Fourthly is the conversion of the skeptic James, Jesus’ half-brother. Lincona makes a point that is very hard to argue, “What would it take to convince you that your brother is the Lord? Really the only thing that could account for that would be what’s reported in the early creed: that the crucified Jesus appeared alive to James.” For the Biblical writers to include this story is further proof for authenticity. There is a tool scholar’s use called the criteria of embarrassment. Why would they want to invent a potential embarrassing story that Jesus could not convince his own family members to follow him? The answer is that they wouldn’t have.

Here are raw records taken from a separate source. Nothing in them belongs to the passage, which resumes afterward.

(* ===== verification/PolicyApiSpec.v ===== *)
(** * The policy handlers are a map from names to policies

  The list of policies of the current configuration, read as a map; the requests on
  that map as a specification, which the handlers refine; requests that overlap. *)

From S2P Require Import Prelude Order GoLib Os Netip Config ConfigSpec Duration Settings Plan Events Watcher Cache CacheSpec Sourcereg Api ApiSpec.

Local Open Scope Z_scope.

(** ** The specification *)

Inductive PolicyRequest :=
| RCreate (p : PolicyConfig)
| RUpdate (name : string) (p : PolicyConfig)
| RDelete (name : string).

(** The status of a refusal, or the policies after the request. *)
Definition spec_request (req : PolicyRequest) (m : gmap string PolicyConfig) : Z + gmap string PolicyConfig :=
  match req with
  | RCreate p =>
      if decide (map_Exists (fun name _ => ToLower name = ToLower (pc_Name p)) m) then inl 409
      else inr (<[pc_Name p := p]> m)
  | RUpdate name p =>
      if decide (pc_Name p = name) then
        match m !! name with None => inl 404 | Some _ => inr (<[name := p]> m) end
      else inl 400
  | RDelete name => match m !! name with None => inl 404 | Some _ => inr (delete name m) end
  end.

(** ** The list as a map *)

Fixpoint by_name (l : list PolicyConfig) : gmap string PolicyConfig :=
  match l with [] => ∅ | p :: l' => <[pc_Name p := p]> (by_name l') end.

Lemma by_name_None l name : by_name l !! name = None <-> name ∉ pc_Name <$> l.
Proof.
  induction l as [|p l IH]; cbn; [set_solver|].
  rewrite lookup_insert_None, not_elem_of_cons, IH. naive_solver.
Qed.

Lemma by_name_is_Some l name : is_Some (by_name l !! name) <-> name ∈ pc_Name <$> l.
Proof. rewrite <- not_eq_None_Some, by_name_None. destruct (decide (name ∈ pc_Name <$> l)); tauto. Qed.

Lemma by_name_app l p : pc_Name p ∉ pc_Name <$> l -> by_name (l ++ [p]) = <[pc_Name p := p]> (by_name l).
Proof.
  induction l as [|q l IH]; cbn; [done|]. intros [Hne Hn]%not_elem_of_cons. rewrite (IH Hn). by apply insert_insert_ne.
Qed.

Lemma replace_None name o l : replace_policy name o l = None <-> by_name l !! name = None.
Proof.
  rewrite by_name_None. induction l as [|p l IH]; cbn; [set_solver|]. rewrite not_elem_of_cons.
  destruct (String.eqb_spec (pc_Name p) name) as [->|Hne]; [naive_solver|]. rewrite fmap_None, IH. naive_solver.
Qed.

Lemma replace_update name p l l' :
  pc_Name p = name -> replace_policy name (Some p) l = Some l' ->
  pc_Name <$> l' = pc_Name <$> l /\ by_name l' = <[name := p]> (by_name l).
Proof.
  intros Hp. revert l'. induction l as [|q l IH]; cbn; intros l'; [done|].
  destruct (String.eqb_spec (pc_Name q) name) as [Hq|Hq].
  - intros [= <-]. cbn. rewrite Hp, Hq. split; [done|]. by rewrite insert_insert_eq.
  - intros (l2 & E & ->)%fmap_Some. destruct (IH _ E) as [Hn Hm]. cbn. rewrite Hn, Hm. split; [done|].
    by apply insert_insert_ne.
Qed.

Lemma replace_delete name l l' :
  NoDup (pc_Name <$> l) -> replace_policy name None l = Some l' ->
  NoDup (pc_Name <$> l') /\ by_name l' = delete name (by_name l) /\ pc_Name <$> l' ⊆ pc_Name <$> l.
Proof.
  revert l'. induction l as [|q l IH]; cbn; intros l'; [done|]. intros [Hq Hnd]%NoDup_cons.
  destruct (String.eqb_spec (pc_Name q) name) as [<-|Hne].
  - intros [= <-]. rewrite delete_insert_eq, delete_id by (by apply by_name_None). set_solver.
  - intros (l2 & E & ->)%fmap_Some. destruct (IH _ Hnd E) as (Hn & Hm & Hsub). cbn.
    rewrite Hm, delete_insert_ne by done. split_and!; [|done|set_solver]. apply NoDup_cons. set_solver.
Qed.

Lemma taken_spec p l :
  existsb (fun q => EqualFold (pc_Name q) (pc_Name p)) l = true <->
  map_Exists (fun name _ => ToLower name = ToLower (pc_Name p)) (by_name l).
Proof.
  rewrite existsb_exists. split.
  - intros (q & Hq%list_elem_of_In & E%String.eqb_eq).
    destruct (proj2 (by_name_is_Some l (pc_Name q))) as [q' Hq']; [by apply list_elem_of_fmap_2|]. by exists (pc_Name q), q'.
  - intros (name & q & Hl & E). assert (name ∈ pc_Name <$> l) as (q' & -> & Hq)%list_elem_of_fmap by (apply by_name_is_Some; eauto).
    exists q'. split; [by apply list_elem_of_In|]. by apply String.eqb_eq.
Qed.

Lemma with_policies_of cfg l : policies_of (with_policies cfg l) = l.
Proof. done. Qed.

(** ** The handlers *)

Section Policies.
Context {K : Type} `{Env K} `{Sqlite K} `{Json}.
Implicit Types (wt : Watcher) (w : World K).

Definition serve (req : PolicyRequest) : Watcher -> World K -> Handled :=
  match req with
  | RCreate p => handlePolicyCreate (Ok p)
  | RUpdate name p => handlePolicyUpdate name (Ok p)
  | RDelete name => handlePolicyDelete name
  end.

(** The configuration a request computes from the one it reads. *)
Definition prepared (req : PolicyRequest) (cfg : Config) : Response + Config :=
  match req with
  | RCreate p => policy_create p cfg
  | RUpdate name p => if negb (String.eqb (pc_Name p) name) then inl (jsonError 400 "name mismatch") else policy_update name p cfg
  | RDelete name => policy_delete name cfg
  end.

Lemma serve_prepared req : serve req = policy_change (prepared req).
Proof.
  destruct req as [p|name p|name]; cbn; try done. unfold policy_change, prepared. unfold handlePolicyUpdate.
  destruct (String.eqb (pc_Name p) name); done.
Qed.

Lemma prepared_spec req cfg :
  NoDup (pc_Name <$> policies_of cfg) ->
  match prepared req cfg with
  | inl r => spec_request req (by_name (policies_of cfg)) = inl (rp_code r)
  | inr cfg' => exists l, cfg' = with_policies cfg l /\ NoDup (pc_Name <$> l) /\
                  spec_request req (by_name (policies_of cfg)) = inr (by_name l)
  end.
Proof.
  intros Hnd. set (l := policies_of cfg) in *. destruct req as [p|name p|name]; cbn.
  - unfold policy_create. fold l. pose proof (taken_spec p l) as Ht.
    destruct (existsb _ l); case_decide as Hd; try (exfalso; naive_solver); [done|].
    assert (pc_Name p ∉ pc_Name <$> l) as Hn.
    { intros [q Hq]%by_name_is_Some. apply Hd. by exists (pc_Name p), q. }
    exists (l ++ [p]). rewrite by_name_app, fmap_app by done. split_and!; [done| |done].
    apply NoDup_app. split_and!; [done|set_solver|apply NoDup_singleton].
  - destruct (String.eqb_spec (pc_Name p) name) as [Hp|Hp]; cbn; case_decide; try done.
    unfold policy_update. fold l. destruct (replace_policy name (Some p) l) as [l'|] eqn:E.
    + destruct (by_name l !! name) eqn:El; [|by apply (replace_None name (Some p)) in El; rewrite El in E].
      apply replace_update in E as [Hn Hm]; [|done]. exists l'. by rewrite Hn, Hm.
    + apply replace_None in E. by rewrite E.
  - unfold policy_delete. fold l. destruct (replace_policy name None l) as [l'|] eqn:E.
    + destruct (by_name l !! name) eqn:El; [|by apply (replace_None name None) in El; rewrite El in E].
      apply replace_delete in E as (Hn & <- & _); [|done]. by exists l'.
    + apply replace_None in E. by rewrite E.
Qed.

Lemma policy_commit_cases cfg wt w resp wt' w' :
  policy_commit cfg wt w = (Some (resp, wt'), w') ->
  (rp_code resp = 200 /\ sn_Config (Current wt') = cfg /\ Validate cfg = [] /\
     kv_of w' = match fst (Set_ (K := K) "routing.policies" (show_policies (policies_of cfg)) w) with
                | Ok _ => <["routing.policies"%string := show_policies (policies_of cfg)]> (kv_of w)
                | Err _ => kv_of w end) \/
  (rp_code resp = 500 /\ wt' = wt /\ w' = w /\ (Validate cfg <> [] \/ wt_closed wt = true)).
Proof.
  unfold policy_commit. destruct (Publish wt cfg) as [[[er|] wt1]|] eqn:Ep; [| |done]; intros [= <- <- <-].
  - right. pose proof (Publish_cases _ _ _ _ Ep) as ->. split_and!; try done.
    unfold Publish in Ep. destruct (Validate cfg) as [|]; [|by left]. destruct (wt_closed wt); [by right|]. exfalso.
    cbn in Ep. destruct (deliver_all _ _ _) as [m|]; cbn in Ep; [|done]. destruct (publish_bus _); cbn in Ep; done.
  - left. apply Publish_cases in Ep as [Hv Hs]. split_and!; try done. unfold persistPolicies.
    destruct (Set_ _ _ w) as [[] w1] eqn:Es; by apply Set_cases in Es.
Qed.

(** C15. The policy handlers refine a map from names to policies.  With the names of the
    current policies distinct, a request the map refuses (a name in use up to case, an
    unknown name, a body with another name) gets exactly its status and changes nothing;
    any other is answered with 200 when the policies it makes are published, valid, with
    distinct names and, unless the write failed, stored, the rest of the configuration
    untouched, and with 500 and no change when they are invalid or the watcher is closed. *)
Theorem policy_store_refines req wt w resp wt' w' :
  let cfg := sn_Config (Current wt) in
  NoDup (pc_Name <$> policies_of cfg) -> serve req wt w = (Some (resp, wt'), w') ->
  match spec_request req (by_name (policies_of cfg)) with
  | inl code => rp_code resp = code /\ wt' = wt /\ w' = w
  | inr m =>
      exists l, by_name l = m /\ NoDup (pc_Name <$> l) /\
        ((rp_code resp = 200 /\ Validate (with_policies cfg l) = [] /\ sn_Config (Current wt') = with_policies cfg l /\
            (kv_of w' = <["routing.policies"%string := show_policies l]> (kv_of w) \/ kv_of w' = kv_of w)) \/
         (rp_code resp = 500 /\ (Validate (with_policies cfg l) <> [] \/ wt_closed wt = true) /\ wt' = wt /\ w' = w))
  end.
Proof.
  intros cfg Hnd. rewrite serve_prepared. unfold policy_change. fold cfg. pose proof (prepared_spec req cfg Hnd) as Hp.
  destruct (prepared req cfg) as [r|cfg'].
  { intros [= <- <- <-]. by rewrite Hp. }
  destruct Hp as (l & -> & Hl & ->). intros E. exists l. split_and!; [done..|].
  apply policy_commit_cases in E as [(Hc & Hs & Hv & Hk)|(Hc & -> & -> & Hv)]; [left|right]; [|done].
  rewrite with_policies_of in Hk. split_and!; try done. destruct (fst _); [by left|by right].
Qed.

(** Two requests that read the configuration before either publishes: both succeed and
    the first one's policy is gone. *)
Lemma overlapping_creates wt w p1 p2 cfg1 cfg2 resp1 wt1 w1 resp2 wt2 w2 :
  policy_create p1 (sn_Config (Current wt)) = inr cfg1 -> policy_create p2 (sn_Config (Current wt)) = inr cfg2 ->
  policy_commit cfg1 wt w = (Some (resp1, wt1), w1) -> policy_commit cfg2 wt1 w1 = (Some (resp2, wt2), w2) ->
  rp_code resp1 = 200 -> rp_code resp2 = 200 ->
  policies_of (sn_Config (Current wt1)) = policies_of (sn_Config (Current wt)) ++ [p1] /\
  policies_of (sn_Config (Current wt2)) = policies_of (sn_Config (Current wt)) ++ [p2].
Proof.
  unfold policy_create. intros E1 E2 C1 C2 R1 R2.
  destruct (existsb _ _) in E1; [done|]. destruct (existsb _ _) in E2; [done|]. injection E1 as <-. injection E2 as <-.
  apply policy_commit_cases in C1 as [(_ & -> & _)|(? & _)]; [|congruence].
  apply policy_commit_cases in C2 as [(_ & -> & _)|(? & _)]; [|congruence]. done.
Qed.
End Policies.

And the fifth and final minimal fact, Jesus’ tomb was empty. This fact, that Marcus Borg says is irrelevant, is believed by 75 percent of all Biblical scholars. That is a very high number. It is believed the reason the tomb was empty, was because Jesus physically rose from the dead, versus his body being stolen and hidden. It would be absurd to believe the disciples would steal his body, hide it, and then be repeatedly tortured and eventually die, for what they knew was a lie. Again, this last fact fits into the criteria of embarrassment. Lincona says, “My point is this: if you were going to concoct a story in an effort to fool others, you would never in that day have hurt your own credibility by saying that women discovered the empty tomb. It would be extremely unlikely that the Gospel writers would invent testimony like this, because they wouldn’t get any mileage out of it. In fact, it could hurt them. If they had felt the freedom to simply make things up, surely they’d claim that men — maybe Peter or John or even Joseph of Arimathea — were the first to find the tomb empty.”
Borg says, "Independently of their historical factuality, the stories of the canonical Jesus can function in our lives as powerfully true metaphorical narratives, shaping Christian vision and identity. It is not an either-or choice; both the pre-Easter and post-Easter Jesus matter" To see Jesus as independent of historical factuality, strips him of everything the Orthodox Church has believed about him for the past two thousand years. A Jesus who was a mere man, and who is just a spiritual force is not worth dying or living for. Borg has created in his own mind a cool Jesus who demands nothing from us and accomplished nothing for us. Borg in writing what he writes is careless and dangerous. The true seekers who read The Meaning of Jesus will find themselves confused and disillusioned on who the real Jesus is. Noted novelist and former atheist Anne Rice stated “skepticism does not equal scholarship”
My conclusion is two-fold. First, we can know the Synoptic Gospels are reliable, historical documents, based on the reliability of oral communities and how they are legitimate ways to preserve and communicate accurate history. First century Christians valued eyewitness testimony and would not be easily inclined to fabricate details about Jesus. The criteria of embarrassment is a strong tool to evaluate documents as being authentic. Applying textual criticism will expose many variants, but there are legitimate explanations for them and no foundational beliefs are in jeopardy.
And secondly, the empty tomb matters to Christianity. The evidence is strong that Jesus died and resurrected physically. The lives of the disciples, the Apostle Paul and James argue that they saw the physical Jesus and not just an apparition. When we read the Gospels we are reading about the historical Jesus who was alive then and lives now.